The Palm Beach Girl is a 1926 American silent romantic comedy film starring Bebe Daniels and directed by Erle C. Kenton. Set in Palm Beach, Florida, it is based upon the short-lived 1916 Broadway play, Please Help Emily, written by H. M. Harwood. The play had previously been adapted to film in 1917 under its original title.

==Plot==
As described in a film magazine, Emily Bennett, a small town girl, comes to Florida to visit her wealthy aunts Jerry and Beatrice. During the train ride she puts her head out of the window for a better view and becomes covered with soot. Mistaken for a young black woman, she is forced to ride in the racially segregated Jim Crow passenger car. Her aunts are embarrassed when she arrives, but try to help her make a good social impression. Emily tries to help but bungles the christening of playboy Jack Trotter's boat.
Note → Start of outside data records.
(* ===== verification/DaemonTunnels.v ===== *)
(** * serctl_daemon: managed tunnels

    [ManagedTunnelRegistry] of crates/serctl_daemon/src/daemon.rs: the tunnels
    that outlive the request that opened them.  The registry is behind one
    mutex, so every method is one step of it; [cancel_and_wait] and
    [shutdown_all] wait between such steps and are machines whose steps
    interleave with everybody else's.  What records share with others lives in
    stores of the registry's state: cancellation tokens (with the tunnel's
    worker), completions (with those who wait for the tunnel's end) and the
    count of the idle tracker. *)

From stdpp Require Import gmap sorting.
From S2P Require Import Prelude.
From S2P Require Import Bytes.
From S2P Require Import Text.
From S2P Require Import Crates.
From S2P Require Import IpcCrates.
From S2P Require Import Async.
From S2P Require Import IpcFrame.
From S2P Require Import IpcAuth.
From S2P Require Import Grant.
From S2P Require Import Registry.
From S2P Require Import DaemonTransfers.
#[local] Open Scope string_scope.
#[local] Open Scope list_scope.
#[local] Open Scope Z_scope.

Definition MANAGED_TUNNEL_RECORD_RETENTION : Z := from_secs (15 * 60).
Definition MAX_ACTIVE_MANAGED_TUNNELS_PER_PROFILE : Z := 8.
Definition MAX_ACTIVE_MANAGED_TUNNELS_GLOBAL : Z := 32.
Definition MAX_COMPLETED_MANAGED_TUNNELS_PER_PROFILE : Z := 16.
Definition MAX_COMPLETED_MANAGED_TUNNELS_GLOBAL : Z := 128.
Definition MANAGED_TUNNEL_CANCEL_TIMEOUT : Z := from_secs 4.

#[export] Instance tunnel_stage_eq : EqDecision TunnelStage.
Proof. solve_decision. Defined.
#[export] Instance tunnel_mode_eq : EqDecision TunnelMode.
Proof. solve_decision. Defined.

(** ** State *)

Record ManagedTunnelOwner := { mo_profile_id : bytes; mo_generation : Z }.
#[export] Instance owner_eq : EqDecision ManagedTunnelOwner.
Proof. solve_decision. Defined.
The young woman discovers some bootleggers transferring a cargo into Jack's speed boat with plans to steal it. She interferes and is pushed into the boat, goes for a wild ride, and is later set adrift. The boat must be back the next day for the races, and Emily has an exciting time endeavoring to manipulate the craft. She gets back in time, operates the boat in the race, and wins it and the affection of Jack.

==Cast==
- Bebe Daniels as Emily Bennett
- Lawrence Gray as Jack Trotter
- Marguerite Clayton as Julia
- Josephine Drake as Aunt Jerry
- John Patrick as Herbert Moxon (credited as John G. Patrick)
- Armand Cortes as Tug Wilson
- Royal Byron as Sheriff (credited as Roy Byron)
- Maude Turner Gordon as Aunt Beatrice
- Beryl Roberts

==Production==
The film was shot on location in Florida, specifically at Biscayne Bay, Miami Beach, Palm Beach, and Lake Worth.

==Preservation==
The Palm Beach Girl is currently presumed lost. In February of 2021, the film was cited by the National Film Preservation Board on their Lost U.S. Silent Feature Films list.